THEY CHEATED ME –
& now I’m left out in the cold
PREVIOUS: “Fear is the Absence of Love”
REMINDER: See ACRONYM page for abbrev.
An ACoA CORE ISSUE is the conviction that:
• there’s not enough love in the world – for us
• we don’t have the ability to love, OR
• we don’t have enough love to offer others, or go around
EXP: Manda wants to study Veterinary Medicine but hesitates because of a fear-based belief: If she takes care of other animals & gives them her affection, she won’t have enough left over for her own dogs, which she adores (& eventually her children). 💙 NOT true!
LOVE – some observations:
Science is finally studying it, & Spirituality has always maintained that we can’t live in harmony without it (definition of LOVE) :
1. Love is first & foremost an emotion, & all emotions are psychic energy generated in the brain, so it has no limits “…love sides inside the very cells of our physical body, hidden away until we learn to access it…”
2. Love is expressed in words & actions – not just “feelings” (bottom of pg 14)
3. Love can be nourished & enhanced by consistently interacting with positive & joyful ‘people, places & things’ (PPT)
4. Love is a healing force – for mental distress, physical ailments & emotional wounds (re. bi-polar illness) (music album) (Book:”Healing with Love“)
5. Healthy Love includes: good boundaries, a strong sense of worth, mental clarity, a connection to a H.P. & a generous spirit
6. Healthy self-love (a deep sense of value) is created from unconditional acceptance by ourselves & someone important to us
7. Developing healthy self-love allows up to have the inner resources to share with others in a non-toxic way
8. The more we share healthy love with others the more love we get back, so we feel safer & more comfortable in the world, which strengthens our capacity
♥ ♥ ♥
Where do our fearful, LOVE-LIMITING beliefs come from?
1. FROM THEM: our needy & abusive FAMILY (& often other sources such as school, religion, the community…)
• It’s helpful to remember that the adults we grew up with also had:
✓ active addictions ✓ cognitive distortions ✓ emotional problems such as depression, NPD, co-dependence…..
✓ fear of abandonment ✓ self-hate …..
• These dysfunctions combined to make our parents very fearful (Es), with a ‘deprivation mentality’ (Ts) & a deep sense of lack (As). To survive without Recovery for themselves, they used whatever was in their environment to get by – each other, their work, their addictions – but most often they used their children as a source of vitality – like vampires!

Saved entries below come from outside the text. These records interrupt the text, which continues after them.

(** The loop of [_process_abba] that records the outputs. *)
Lemma wf_record_outputs self ab0 (jab : Z * ABBA.obj) :
  In jab ab0 ->
  follows (keeps_wf_abba self ab0)
    (bind (get_node self) (fun o =>
       if negb (PyDict.contains (OciorABAStarNode.abba_out o) (fst jab))
          && ABBA.has_output (snd jab)
       then
         match ABBA.get_output (snd jab) with
         | Some v =>
           update_node self (fun o =>
             OciorABAStarNode.set_abba_out o
               (PyDict.set (OciorABAStarNode.abba_out o) (fst jab) v))
         | None => ret tt
         end
       else ret tt)).
Proof.
  intros Hin. apply follows_read; [apply keeps_wf_abba_refl|].
  intros w o Hget [Hw Hab].
  rewrite Hget in Hab. cbn [option_map] in Hab. injection Hab as Hab.
  assert (Hkeep : world_wf w
                  /\ option_map OciorABAStarNode.abba (PyDict.get (NODES w) self)
                     = Some ab0)
    by (split; [exact Hw | rewrite Hget; cbn; now rewrite Hab]).
  destruct (negb (PyDict.contains (OciorABAStarNode.abba_out o) (fst jab)))
    eqn:Ec; cbn [andb]; [|exact Hkeep].
  destruct (ABBA.has_output (snd jab)); [|exact Hkeep].
  destruct (ABBA.get_output (snd jab)) as [v|] eqn:Ev; [|exact Hkeep].
  rewrite (update_node_at w self o) by exact Hget. cbn [snd NODES].
  pose proof (Hw self o Hget) as Ho.
  split.
  - apply world_wf_set; [exact Hw|].
    apply (node_wf_set_abba_out o (fst jab) (snd jab) v Ho).
    + now apply negb_true_iff in Ec.
    + rewrite Hab. apply dict_in_get.
      * rewrite <- Hab, (wf_abba_keys o Ho). apply NoDup_range.
      * now destruct jab.
    + exact Ev.
  - rewrite dict_get_set_same. cbn. now rewrite Hab.
Qed.
Definition with_sns_dict (v : option (odict Sensitivity)) (s : State) : State :=
  {| self := {| cameras := cameras (self s); _tables := _tables (self s);
                _sns_dict := v |};
     trace := trace s |}.

(** The calls of the sky stage, for the cameras named [cams]. *)
Definition sky_calls (u : Universe) (n : Z) (fr : FreqResol)
    (cams : list string) : list call :=
  Universe_sample u n :: ObsEffic_sample n ::
  map (fun cam => Camera_eval_sky cam u fr) cams.

(** The calls of the instrument stage on one camera, and on all. *)
Definition camera_calls (n : Z) (fr : FreqResol) (cam : string) : list call :=
  [Camera_sample cam n;
   Camera_eval_optical_chains cam n fr;
   Camera_eval_det_response cam n fr].

Definition instrument_calls (n : Z) (fr : FreqResol)
    (cams : list string) : list call :=
  flat_map (camera_calls n fr) cams.

(** The camera a call is made on. *)
Definition call_camera (c : call) : option string :=
  match c with
  | Camera_eval_sky cam _ _ | Camera_sample cam _
  | Camera_eval_optical_chains cam _ _ | Camera_eval_det_response cam _ _ =>
      Some cam
  | _ => None
  end.

Definition calls_on (cam : string) (cs : list call) : list call :=
  filter (fun c => match call_camera c with
                   | Some k => String.eqb k cam
                   | None => false
                   end) cs.

(** The (camera, channel) pairs in iteration order, each under the key
    [camera_name + channel_name]. *)
Definition sns_pairs (cams : odict Camera) : list (string * Channel) :=
  flat_map (fun '(cam_name, camera) =>
              map (fun '(chan_name, channel) => (cam_name ++ chan_name, channel))
                  (ODict.items (channels camera)))
           (ODict.items cams).

(** Storing one Sensitivity per pair, in order, into [d]. *)
Definition collect (pairs : list (string * Channel))
    (d : odict Sensitivity) : odict Sensitivity :=
  fold_left (fun d p => ODict.set (fst p) {| sns_channel := snd p |} d) pairs d.

Definition sns_calls (pairs : list (string * Channel)) : list call :=
  map (fun p => Sensitivity_init (snd p)) pairs.

(** What one Sensitivity, and the loop over all, write into a collection. *)
Definition sns_tables (sns : Sensitivity) (base_name : string)
    (save_summary save_sim : bool) (t : TableDict) : TableDict :=
  let t1 := if save_summary
            then ODict.set (base_name ++ "_summary")
                           (summary_rows (sns_channel sns)) t
            else t in
  if save_sim
  then ODict.set (base_name ++ sims_suffix) (sims_rows (sns_channel sns)) t1
  else t1.

Definition loop_tables (basename : string) (save_summary save_sim : bool)
    (d : list (string * Sensitivity)) (t : TableDict) : TableDict :=
  fold_left (fun t e => sns_tables (snd e) (basename ++ fst e)
                                   save_summary save_sim t) d t.

Definition loop_calls (basename : string) (save_summary save_sim : bool)
    (d : list (string * Sensitivity)) : list call :=
  map (fun e => Sns_make_tables (snd e) (basename ++ fst e)
                                        save_summary save_sim) d.

(** The entries [make_tables] pops, and those it leaves. *)
Definition sum_entries (t : TableDict) : TableDict :=
  filter (fun e => is_sum_key (fst e)) t.

Definition rest_entries (t : TableDict) : TableDict :=
  filter (fun e => negb (is_sum_key (fst e))) t.

(** The key holds the summary marker. *)
Definition has_marker (key : string) : Prop := PyStr.contains key "_summary".

(** The key of a per-sample table written for some entry of [d]. *)
Definition is_sims_name (basename : string) (d : odict Sensitivity)
    (name : string) : Prop :=
  exists key, In key (ODict.keys d) /\ name = (basename ++ key) ++ sims_suffix.

(** The calls of the tabulation stage. *)
Definition is_table_call (c : call) : Prop :=
  match c with
  | Sns_make_tables _ _ _ _ | Vstack _ => True
  | _ => False
  end.

(** The entry [eval_sensitivities] stores for a pair. *)
Definition sns_entry (p : string * Channel) : string * Sensitivity :=
  (fst p, {| sns_channel := snd p |}).

(** [make_tables(...)] as [run] calls it: the returned collection is dropped. *)
Definition discard {A} (r : outcome A * State) : outcome unit * State :=
  match r with
  | (Ret _, s) => (Ret tt, s)
  | (Raise e, s) => (Raise e, s)
  end.

(** The keys of a list, each at the place of its first occurrence. *)
Fixpoint first_keys (ks : list string) : list string :=
  match ks with
  | [] => []
  | k :: r => k :: filter (fun k' => negb (String.eqb k k')) (first_keys r)
  end.

(** What [print_summary] writes for one entry. *)
Definition summary_block (e : string * Sensitivity) : list stream_op :=
  [Stream_write (fst e ++ " ---------" ++ newline);
   Sns_print_summary (snd e);
   Stream_write ("---------" ++ newline)].

(** The call that serialises. *)
Definition is_save_call (c : call) : Prop :=
  match c with
  | Save_datatables _ _ => True
  | _ => False
  end.

(** The names of the cameras are prefix-free: none begins with another. *)
Definition prefix_free (names : list string) : Prop :=
  forall a b, In a names -> In b names -> a <> b -> ~ PyStr.startswith a b.

End Bolo.

(** ** Concrete instruments *)

Module Example.

(** Channels are numbered; a row tells its channel and whether it is a
    summary row. *)
#[export] Instance rows : SensitivityRows nat (nat * bool) := {
  summary_rows ch := [(ch, true)];
  sims_rows ch := [(ch, false); (ch, false)];
  sims_suffix := "_sims"
}.

Definition St : Type := @State unit (option Z) nat (nat * bool).

Definition fresh (cams : odict (@Camera nat)) : St :=
  {| self := __init__ cams; trace := [] |}.

(** The same Instrument once its sensitivities are evaluated. *)
Definition evaluated (cams : odict (@Camera nat)) : St :=
  with_sns_dict (Some (collect (sns_pairs cams) [])) (fresh cams).

(** Two cameras of two channels each. *)
Definition two_by_two : odict (@Camera nat) :=
  [("cam1", {| channels := [("ch1", 1%nat); ("ch2", 2%nat)] |});
   ("cam2", {| channels := [("ch1", 3%nat); ("ch2", 4%nat)] |})].

(** Two cameras whose channels get the same key, "abc". *)
Definition colliding : odict (@Camera nat) :=
  [("a", {| channels := [("bc", 1%nat)] |});
   ("ab", {| channels := [("c", 2%nat)] |})].

(** A configuration of 5 sky draws and 1 detector draw, summary on. *)
Definition mc_cfg : @SimConfig (option Z) :=
  {| nsky_sim := 5; ndet_sim := 1; freq_resol := None;
     save_summary := true; save_sim := true |}.

(** The deterministic configuration, summary on. *)
Definition det_cfg : @SimConfig (option Z) :=
  {| nsky_sim := 0; ndet_sim := 0; freq_resol := None;
     save_summary := true; save_sim := true |}.

End Example.

(** * Properties *)

(** ** [str.find] against containment and prefix *)

Module PyStrFacts.
Import PyStr.

Lemma prefix_cons (a b : Ascii.ascii) (sub s : string) :
  String.prefix (String a sub) (String b s) =
  if Ascii.ascii_dec a b then String.prefix sub s else false.
Proof. reflexivity. Qed.

Lemma prefix_startswith (sub s : string) :
  String.prefix sub s = true <-> startswith s sub.
Proof.
  unfold startswith. revert s.
  induction sub as [|a sub IH]; intros s.
  - split; [intros _; now exists s | intros _; now destruct s].
  - destruct s as [|b s].
    + split; [discriminate | intros [post H]; discriminate].
    + rewrite prefix_cons.
      destruct (Ascii.ascii_dec a b) as [->|Hab].
      * rewrite IH. split; intros [post H]; exists post.
        -- simpl. now rewrite H.
        -- now injection H.
      * split; [discriminate | intros [post H]].
        injection H as H1 H2. now elim Hab.
Qed.
#[export] Instance eqc_equiv : Equivalence eqc.
Proof. unfold eqc. split; [intros ?|intros ? ?|intros ? ? ?]; congruence. Qed.
#[export] Instance eqc_add : Proper (eqc ==> eqc ==> eqc) Z.add.
Proof. unfold eqc. intros a a' Ha b b' Hb. rewrite Z.add_mod, Ha, Hb, <- Z.add_mod; done. Qed.
#[export] Instance eqc_sub : Proper (eqc ==> eqc ==> eqc) Z.sub.
Proof. unfold eqc. intros a a' Ha b b' Hb. rewrite Zminus_mod, Ha, Hb, <- Zminus_mod; done. Qed.
#[export] Instance eqc_mul : Proper (eqc ==> eqc ==> eqc) Z.mul.
Proof. unfold eqc. intros a a' Ha b b' Hb. rewrite Z.mul_mod, Ha, Hb, <- Z.mul_mod; done. Qed.
#[export] Instance eqc_opp : Proper (eqc ==> eqc) Z.opp.
Proof. intros a a' Ha. rewrite <- !Z.sub_0_l. by rewrite Ha. Qed.

Lemma eqc_shift a b k : a = b + 65535 * k -> a ≡c b.
Proof. intros ->. unfold eqc. by rewrite Z.mul_comm, Z.mod_add. Qed.

(** What a sum folds to. *)
Lemma ones_eqc s : 0 <= s -> ones s ≡c s.
Proof.
  intros Hs. unfold ones. destruct (Z.eqb_spec s 0) as [->|]; [done|].
  apply (eqc_shift _ _ (- ((s - 1) / 65535))). pose proof (Z.div_mod (s - 1) 65535). lia.
Qed.

(** A block verifies exactly when it is not all zeros and sums to zero. *)
Lemma checksum_zero b : is_bytes b -> wsum b < 2 ^ 32 ->
  checksum b = 0 <-> 0 < wsum b /\ wsum b ≡c 0.
Proof.
  intros Hb Hs. pose proof (wsum_nonneg b Hb). rewrite checksum_ones by done. unfold ones, eqc.
  destruct (Z.eqb_spec (wsum b) 0); [lia|].
  pose proof (Z.div_mod (wsum b - 1) 65535 ltac:(lia)). pose proof (Z.mod_pos_bound (wsum b - 1) 65535 eq_refl).
  change (0 mod 65535) with 0. split.
  - intros. split; [lia|].
    apply Z.mod_divide; [done|]. exists ((wsum b - 1) / 65535 + 1). lia.
  - intros [_ Hm]. apply Z.mod_divide in Hm as [q Hq]; [|done].
    assert ((wsum b - 1) / 65535 = q - 1 /\ (wsum b - 1) mod 65535 = 65534) as [_ ->].
    { split; [symmetry; apply (Z.div_unique _ _ _ 65534)|symmetry; apply (Z.mod_unique _ _ (q - 1))]; lia. }
    lia.
Qed.

(** The weight of the byte at [i] in the sum of the words. *)
Definition weight (i : Z) : Z := if Z.even i then 256 else 1.

Lemma wsum_insert p n b : (n < length p)%nat ->
  wsum (<[n := b]> p) = wsum p + weight (Z.of_nat n) * (b - default 0 (p !! n)).
Proof.
  revert n. induction p as [|x|x y p IH] using bytes_ind2; intros n Hn; cbn in Hn; [lia|..].
  - assert (n = 0)%nat as -> by lia. change (weight (Z.of_nat 0)) with 256. cbn. lia.
  - destruct n as [|[|n]].
    + change (weight (Z.of_nat 0)) with 256. cbn. lia.
    + change (weight (Z.of_nat 1)) with 1. cbn. lia.
    + change (<[S (S n):=b]> (x :: y :: p)) with (x :: y :: <[n:=b]> p). cbn [wsum].
      change ((x :: y :: p) !! S (S n)) with (p !! n).
      replace (weight (Z.of_nat (S (S n)))) with (weight (Z.of_nat n)).
      2: { unfold weight. replace (Z.of_nat (S (S n))) with (Z.of_nat n + 2 * 1) by lia. by rewrite Z.even_add_mul_2. }
      rewrite (IH n) by lia. lia.
Qed.

Lemma put_one p i b : 0 <= i < zlen p -> put p i [b] = <[Z.to_nat i := b]> p.
Proof.
  intros Hi. unfold zlen in Hi. apply list_eq. intros k. rewrite lookup_put by (unfold zlen; cbn; lia).
  change (zlen [b]) with 1. case_decide.
  - assert (k = Z.to_nat i) as -> by lia. rewrite Nat.sub_diag, list_lookup_insert_eq by lia. done.
  - rewrite list_lookup_insert_ne by lia. done.
Qed.

Lemma put_two p i a b : 0 <= i -> i + 2 <= zlen p -> put p i [a; b] = put (put p i [a]) (i + 1) [b].
Proof.
  intros. apply list_eq. intros k.
  rewrite !lookup_put by (rewrite ?zlen_put; try done; change (zlen [a]) with 1; change (zlen [b]) with 1;
    try change (zlen [a; b]) with 2; lia).
  change (zlen [a; b]) with 2. change (zlen [b]) with 1. change (zlen [a]) with 1.
  repeat case_decide; try lia; try done.
  - assert (Z.of_nat k = i + 1) by lia. replace (k - Z.to_nat i)%nat with 1%nat by lia.
    replace (k - Z.to_nat (i + 1))%nat with 0%nat by lia. done.
  - assert (Z.of_nat k = i) by lia. by replace (k - Z.to_nat i)%nat with 0%nat by lia.
Qed.

Lemma wsum_put8 p i b : 0 <= i < zlen p -> wsum (put p i [b]) = wsum p + weight i * (b - at8 p i).
Proof.
  intros Hi. rewrite put_one by done. rewrite wsum_insert by (unfold zlen in Hi; lia).
  rewrite Z2Nat.id by lia. done.
Qed.

Lemma wsum_put16 p i a b : 0 <= i -> i + 2 <= zlen p ->
  wsum (put p i [a; b]) = wsum p + weight i * (a - at8 p i) + weight (i + 1) * (b - at8 p (i + 1)).
Proof.
  intros. rewrite put_two by done.
  rewrite wsum_put8 by (rewrite zlen_put; change (zlen [a]) with 1; lia).
  rewrite at8_put_ne by (change (zlen [a]) with 1; lia). rewrite wsum_put8 by lia. lia.
Qed.

Lemma weight_succ i : weight (i + 1) = if Z.even i then 1 else 256.
Proof. unfold weight. rewrite Z.even_add. by destruct (Z.even i). Qed.

(** ** The host's words *)

(** Whether the host is little-endian. *)
Class Host := little_endian : bool.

a. Our parents (P) being ISOLATED from the outside world:
✓ FoA (fear of Abandonment) – since they never dealt with their own losses, they emotionally & mentally crippled their children to keep us attached & loyal for a lifetime. This was done by neglecting, berating, controlling & belittling us, AND sometimes also over-praising us – for their benefit – all of which prevented the development of legitimate self-esteem
✓ Being “Tight Knit” – Many of our Ps didn’t want us to get involved with others outside the family because it would take us away from focusing on them, but when they socialized, it was at our expense!
✓ Addictions, Shame, Fear of Risk – alcoholic families are typically a closed system – they generally don’t reach out to be of service or help the community, NOR participate in outside activities for fun & PMES nourishment
✓ Narcissism – all Ns feed off of the attention & ‘service’ of others in order to keep their facade in tact (‘Malignant Self-Love’ – Dr.
Sam Vaknin, about male narcissists, + Links )
🔻 Children need to FEEL loved. It’s not enough that Parents (Ps) think or say they do. If they ‘show’ it in self-centered ways – even without beatings, molesting or physical torture – they definitely fail to get the message across.